PwC, meanwhile, combined an interesting mix of rugby stadium and cowboys - with a DJ set up in the corner, pounding out party tunes. A friendly crowd was there, soaking in the eclectic atmosphere. 

Marketing team members dressed as cowboy/girls and were easy to spot in the aisle outside the boxes. The whole box was decorated as the HK stadium, with 3D stands popping out from the wall and a (fake) grass floor.

One member of the bank's marketing team said they had been preparing for the sevens for months and had several ideas from senior executives to ponder.

Welcome to CLSA jungle

Never known for keeping things refined, CLSA had one of the liveliest boxes and most boisterous guests.

An eye-catching ice scultpure was the centrepiece, while the rest of the box was kitted out with a jungle theme with leopard-skin covered seats. Glamorous girls were on hand to greet guests.

Morgan Stanley boldly retained its theme of minimalism for the 2016 Sevens, for the second year in a row, with no decorations at all. Its food offerings were pretty bare-bones too - unappetising sandwiches in plastic boxes.
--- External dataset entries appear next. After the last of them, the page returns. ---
(** X13. After a pass that returns, every SVG node of the forest, at any
    depth, carries horizontal CENTER and vertical MIN, and every other node
    without [ref] carries horizontal SCALE and vertical MIN. *)
Theorem every_node_decided_by_kind (h : Host) (layers layers' : list LayerNode)
    (doc doc' : gmap (Element * string) (string * string))
    (Hrun : addConstraints h layers doc = Returned layers' doc') :
  Forall (everyNode decidedByKind) layers'.
Proof.
  assert (Hnode : forall n d n' d',
            constrainChild h n d = Returned n' d' -> decidedByKind n').
  { intros n d n' d' Hn.
    destruct (constrainChild_frame h n n' d d' Hn) as [(Hty & Hrf & _) _].
    rewrite constrain_run in Hn. unfold decidedByKind. rewrite Hty, Hrf.
    destruct (Layer.type n) eqn:Htype.
    5: { injection Hn as <- _. split; [reflexivity | intros Hne; now destruct Hne]. }
    all: split; [discriminate | intros _ Href; rewrite Href in Hn;
                 injection Hn as <- _; reflexivity]. }
  revert doc layers' doc' Hrun. unfold addConstraints.
  induction layers as [| layer layers IH]; intros doc layers' doc' Hrun.
  - injection Hrun as <- _. constructor.
  - simpl in Hrun. unfold bind, ret in Hrun.
    destruct (traverse (constrainChild h) layer doc) as [l1 d1 |] eqn:Hone;
      [| discriminate].
    destruct (forEach (traverse (constrainChild h)) layers d1) as [ls d2 |] eqn:Hmore;
      [| discriminate].
    injection Hrun as <- _. constructor; [| now apply (IH d1 ls d2)].
    apply (traverse_establishes (constrainChild h) decidedByKind Hnode) with layer doc d1;
      [| exact Hone].
    intros n cs Hn. exact Hn.
Qed.

Lemma every_node_decided_by_kind_witness :
  exists layers1 doc1,
    addConstraints liveHost [sampleTree] blockDoc = Returned layers1 doc1 /\
    Forall (everyNode decidedByKind) layers1.
Proof.
  assert (Hfirst : exists layers1 doc1,
             addConstraints liveHost [sampleTree] blockDoc = Returned layers1 doc1)
    by (vm_compute; eauto).
  destruct Hfirst as (layers1 & doc1 & Hfirst).
  exists layers1, doc1. split; [exact Hfirst |].
  exact (every_node_decided_by_kind liveHost [sampleTree] layers1 blockDoc doc1 Hfirst).
Defined.

(** When every node of a tree makes the callback return, in a document
    related to the one it started in, so does the traversal of the tree. *)
Lemma traverse_returns (cb : LayerNode -> Run LayerNode)
    (I : gmap (Element * string) (string * string) ->
         gmap (Element * string) (string * string) -> Prop) :
  (forall d, I d d) -> (forall d1 d2 d3, I d1 d2 -> I d2 d3 -> I d1 d3) ->
  forall layer,
    everyNode (fun n => forall doc, exists n' doc',
                   cb n doc = Returned n' doc' /\ I doc doc') layer ->
    forall doc, exists layer' doc',
      traverse cb layer doc = Returned layer' doc' /\ I doc doc'.
Proof.
  intros Hrefl Htrans layer.
  induction layer as [layer IH] using LayerNode_tree_ind.
  intros Hevery doc. inversion Hevery as [n Hhere Hbelow Heq]; subst n.
  destruct (Hhere doc) as (n1 & d1 & Hnode & Hd1).
  assert (Hkids : forall d, exists cs' d',
             forEach (traverse cb) (Layer.children layer) d = Returned cs' d' /\ I d d').
  { clear Hnode Hhere Hevery.
    induction (Layer.children layer) as [| c cs IHcs]; intros d.
    - exists [], d. split; [reflexivity | apply Hrefl].
    - apply Forall_cons in IH as [IHc IH]. apply Forall_cons in Hbelow as [Hc Hbelow].
      destruct (IHc Hc d) as (c' & dc & Hone & Hdc).
      destruct (IHcs IH Hbelow dc) as (cs' & dcs & Hmore & Hdcs).
      exists (c' :: cs'), dcs. split; [| now apply Htrans with dc].
      simpl. unfold bind, ret. now rewrite Hone, Hmore. }
  destruct (Hkids d1) as (cs' & d2 & Hrest & Hd2).
  exists (Layer.setChildren n1 cs'), d2. split; [| now apply Htrans with d1].
  rewrite traverse_unfold. unfold bind, ret. now rewrite Hnode, Hrest.
Qed.

Lemma forEach_returns {A : Type} (f : A -> Run A)
    (I : gmap (Element * string) (string * string) ->
         gmap (Element * string) (string * string) -> Prop) (items : list A) :
  (forall d, I d d) -> (forall d1 d2 d3, I d1 d2 -> I d2 d3 -> I d1 d3) ->
  Forall (fun item => forall doc, exists item' doc',
              f item doc = Returned item' doc' /\ I doc doc') items ->
  forall doc, exists items' doc',
    forEach f items doc = Returned items' doc' /\ I doc doc'.
Proof.
  intros Hrefl Htrans. induction 1 as [| item items Hitem _ IH]; intros doc.
  - exists [], doc. split; [reflexivity | apply Hrefl].
  - destruct (Hitem doc) as (i' & d1 & Hone & Hd1).
    destruct (IH d1) as (is' & d2 & Hmore & Hd2).
    exists (i' :: is'), d2. split; [| now apply Htrans with d1].
    simpl. unfold bind, ret. now rewrite Hone, Hmore.
Qed.

(** X15. A forest all of whose nodes are SVG nodes or have no [ref] is
    processed without consulting the host: the pass returns, in the very
    document it started in, also on a host whose every resolution raises. *)
Theorem pass_without_elements_is_pure (h : Host) (layers : list LayerNode)
    (doc : gmap (Element * string) (string * string))
    (Hkinds : Forall (everyNode (fun n => Layer.type n = SVG \/ Layer.ref n = None)) layers) :
  exists layers', addConstraints h layers doc = Returned layers' doc.
Proof.
  destruct (forEach_returns (traverse (constrainChild h)) eq layers)
    with (doc := doc) as (layers' & doc' & Hrun & <-);
    [reflexivity | intros; congruence | | eauto].
  apply Forall_forall. intros layer Hin.
  apply (traverse_returns (constrainChild h) eq); [reflexivity | intros; congruence |].
  rewrite Forall_forall in Hkinds. specialize (Hkinds layer Hin).
  revert Hkinds. apply everyNode_impl. intros n Hn d. rewrite constrain_run.
  destruct Hn as [Hsvg | Href].
  - rewrite Hsvg. eexists _, _. split; reflexivity.
  - rewrite Href. destruct (Layer.type n); eexists _, _; split; reflexivity.
Qed.
(** One call of [_make_request]: the host is asked once, the exchange is
    recorded, and the reply decides the result. *)
Lemma make_request_run method url params payload (st : State S) :
  let request := mkRequest method url params payload in
  GitLabHandler._make_request serve method url params payload st
  = (record (Call request (snd (serve (server st) request)))
            (set_server (fst (serve (server st) request)) st),
     reply_result (snd (serve (server st) request))).
Proof.
  cbv zeta. unfold GitLabHandler._make_request, reply_result,
    GitLabHandler.raise_for_status.
  destruct (serve (server st) _) as [s' reply]. cbn [fst snd].
  destruct reply as [e | code b]; [reflexivity |].
  destruct (Z.leb_spec 400 code); cbn [andb].
  - destruct (code <? 600); reflexivity.
  - reflexivity.
Qed.

Lemma retry_loop_run method url params payload :
  let request := mkRequest method url params payload in
  forall remaining attempt last_error (st st' : State S) result,
    0 <= attempt ->
    attempt + Z.of_nat (Datatypes.S remaining) = max_retries ->
    GitLabHandler.retry_loop max_retries
      (GitLabHandler._make_request serve method url params payload)
      (Datatypes.S remaining) attempt last_error st = (st', result) ->
    exists first more,
      (List.length (first :: more) <= Datatypes.S remaining)%nat
      /\ trace st' = (trace st ++ retry_trace request (attempt + 1) (first :: more))%list
      /\ (forall reply, In reply (removelast (first :: more)) ->
                        exists e, reply_result reply = Raise e)
      /\ result = reply_result (last (first :: more) first)
      /\ (forall e, result = Raise e ->
                    List.length (first :: more) = Datatypes.S remaining).
Proof.
  intros request. induction remaining as [|n IH];
    intros attempt last_error st st' result Hatt Hsum.
  - cbn [GitLabHandler.retry_loop]. unfold try_except.
    rewrite make_request_run. fold request.
    set (reply := snd (serve (server st) request)).
    destruct (reply_result reply) as [response | e] eqn:E.
    + intros [= <- <-]. exists reply, [].
      split; [cbn; lia |]. split; [reflexivity |].
      split; [intros r [] |]. split; [symmetry; exact E | reflexivity].
    + unfold bind.
      destruct (Z.ltb_spec attempt (max_retries - 1)); [lia |].
      unfold ret, raise. intros [= <- <-].
      exists reply, [].
      split; [cbn; lia |]. split; [reflexivity |].
      split; [intros r [] |]. split; [symmetry; exact E | reflexivity].
  - change (GitLabHandler.retry_loop max_retries ?f (Datatypes.S (Datatypes.S n))
              attempt last_error)
      with (try_except f
              (fun e =>
                 (if attempt <? max_retries - 1
                  then sleep ((attempt + 1) * 2) else ret tt) ;;;
                 GitLabHandler.retry_loop max_retries f (Datatypes.S n)
                   (attempt + 1) (Some e))).
    unfold try_except. rewrite make_request_run. fold request.
    set (reply := snd (serve (server st) request)).
    set (st1 := record (Call request reply) _).
    destruct (reply_result reply) as [response | e] eqn:E.
    + intros [= <- <-]. exists reply, [].
      split; [cbn; lia |]. split; [reflexivity |].
      split; [intros r [] |]. split; [symmetry; exact E |].
      intros e He. discriminate He.
    + unfold bind.
      destruct (Z.ltb_spec attempt (max_retries - 1)); [| lia].
      unfold sleep.
      destruct (Z.ltb_spec ((attempt + 1) * 2) 0); [lia |].
      intros Hrun.
      apply IH in Hrun; [| lia | lia].
      destruct Hrun as [first [more [Hlen [Htrace [Hfail [Hres Hall]]]]]].
      exists reply, (first :: more). split; [| split; [| split; [| split]]].
      * cbn [List.length] in *. lia.
      * rewrite Htrace. unfold st1. cbn [trace record set_server].
        rewrite <- !app_assoc. cbn [app retry_trace].
        reflexivity.
      * intros r Hr. change (removelast (reply :: first :: more))
          with (reply :: removelast (first :: more)) in Hr.
        destruct Hr as [<- | Hr]; [exists e; exact E | apply Hfail; exact Hr].
      * rewrite Hres. f_equal.
        change (last (first :: more) first = last (first :: more) reply).
        apply last_cons_default.
      * intros e' He'. specialize (Hall e' He'). cbn [List.length] in *. lia.
Qed.

(** C8. A call routed through the retry wrapper is attempted at least
    once and at most [max_retries] times; between two consecutive
    attempts, and only there, the wrapper sleeps twice the number of the
    attempt that just failed (2, 4, 6, ... seconds); every attempt but the
    last has failed; the result is that of the last attempt, so that when
    all attempts fail the error of the failing call itself is raised, and
    only after [max_retries] attempts. *)
Theorem simple_retry_bounded_linear_backoff
        method url params payload (st : State S) :
  1 <= max_retries ->
  let request := mkRequest method url params payload in
  let run := GitLabHandler._simple_retry max_retries
               (GitLabHandler._make_request serve method url params payload) st in
  exists attempts,
    (1 <= List.length attempts)%nat
    /\ Z.of_nat (List.length attempts) <= max_retries
    /\ trace (fst run) = (trace st ++ retry_trace request 1 attempts)%list
    /\ (forall reply, In reply (removelast attempts) ->
                      exists e, reply_result reply = Raise e)
    /\ snd run = reply_result (last attempts (Fails TypeError))
    /\ (forall e, snd run = Raise e ->
                  Z.of_nat (List.length attempts) = max_retries).
Proof.
  intros Hmax request run.
  destruct run as [st' result] eqn:Hrun. unfold run in Hrun.
  unfold GitLabHandler._simple_retry in Hrun.
  destruct (Z.to_nat max_retries) as [|remaining] eqn:Hn; [lia |].
  apply retry_loop_run in Hrun; [| lia | lia].
  destruct Hrun as [first [more [Hlen [Htrace [Hfail [Hres Hall]]]]]].
  exists (first :: more). cbn [fst snd].
  split; [cbn [List.length]; lia |].
  split; [lia |].
  split; [exact Htrace |].
  split; [exact Hfail |].
  split.
  - rewrite Hres. f_equal. apply last_cons_default.
  - intros e He. specialize (Hall e He). lia.
Qed.

End Client.

Lemma simple_retry_bounded_linear_backoff_witness :
  let run := GitLabHandler._simple_retry 3
               (GitLabHandler._make_request Script.serve GET branches_url [] JNull)
               (Script.start [Answers 500 None; Answers 503 None] []) in
  trace (fst run)
  = [Call (mkRequest GET branches_url [] JNull) (Answers 500 None);
     Sleep 2;
     Call (mkRequest GET branches_url [] JNull) (Answers 503 None);
     Sleep 4;
     Call (mkRequest GET branches_url [] JNull)
          (Fails (RequestException "ConnectionError"))]
  /\ snd run = Raise (RequestException "ConnectionError")
  /\ exists attempts,
      (1 <= List.length attempts)%nat
      /\ Z.of_nat (List.length attempts) <= 3
      /\ trace (fst run) = retry_trace (mkRequest GET branches_url [] JNull) 1 attempts
      /\ (forall reply, In reply (removelast attempts) ->
                        exists e, reply_result reply = Raise e)
      /\ snd run = reply_result (last attempts (Fails TypeError))
      /\ (forall e, snd run = Raise e -> Z.of_nat (List.length attempts) = 3).
Proof.
  cbv zeta. split; [reflexivity |]. split; [reflexivity |].
  apply (simple_retry_bounded_linear_backoff Script.serve 3 GET branches_url [] JNull
           (Script.start [Answers 500 None; Answers 503 None] [])).
  lia.
Defined.

End RetryFacts.

(** ** Listing the branches *)

Module BranchListFacts.
Import Py Spec Frame RetryFacts.
Local Open Scope py_scope.

Section Client.
Context {S : Type}.
Variable serve : S -> Request -> S * Reply.
Variable max_retries : Z.

Lemma trace_grows_refl (st : State S) : trace_grows st st.
Proof. exists []. symmetry. apply app_nil_r. Qed.

Lemma trace_grows_trans (a b c : State S) :
  trace_grows a b -> trace_grows b c -> trace_grows a c.
Proof.
  intros [l1 H1] [l2 H2]. exists (l1 ++ l2)%list.
  rewrite H2, H1. symmetry. apply app_assoc.
Qed.

Lemma trace_grows_sleep seconds : keeps (@trace_grows S) (sleep seconds).
Proof.
  intros st st' r. unfold sleep. destruct (seconds <? 0); intros [= <- _].
  - apply trace_grows_refl.
  - eexists. reflexivity.
Qed.

Lemma trace_grows_set_project_info v : keeps (@trace_grows S) (set_project_info v).
Proof. intros st st' r [= <- _]. exists []. symmetry. apply app_nil_r. Qed.

Lemma trace_grows_set_default_branch v :
  keeps (@trace_grows S) (set_default_branch v).
Proof. intros st st' r [= <- _]. exists []. symmetry. apply app_nil_r. Qed.

Lemma trace_grows_request method url params payload :
  keeps (@trace_grows S) (GitLabHandler._make_request serve method url params payload).
Proof.
  intros st st' r. rewrite make_request_run. intros [= <- _].
  eexists. reflexivity.
Qed.

Lemma trace_grows_call method url params payload :
  keeps (@trace_grows S)
        (GitLabHandler._simple_retry max_retries
           (GitLabHandler._make_request serve method url params payload)).
Proof.
  apply keeps_simple_retry.
  - exact trace_grows_refl.
  - exact trace_grows_trans.
  - exact trace_grows_sleep.
  - apply trace_grows_request.
Qed.

Lemma trace_grows_get_default_branch :
  keeps (@trace_grows S) (GitLabHandler.get_default_branch serve max_retries).
Proof.
  apply keeps_get_default_branch.
  - exact trace_grows_refl.
  - exact trace_grows_trans.
  - exact trace_grows_set_project_info.
  - exact trace_grows_set_default_branch.
  - apply trace_grows_call.
Qed.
Claims that this was just a convenient excuse to avoid doing any actual work preparing the box could neither be confirmed nor denied by presstime.

Macqaurie also went for a minimalist, white theme with simple decorations, including a big picture (Japanese tori by the sea) in the middle of box, which was taken by the winner of internal photo competition.

Events organisers said they have been using this "internal photo competition" theme for the 7s box since 2008. Visitors could also show off their skills by taking Polaroid snaps, which could be posted immediately on the wall.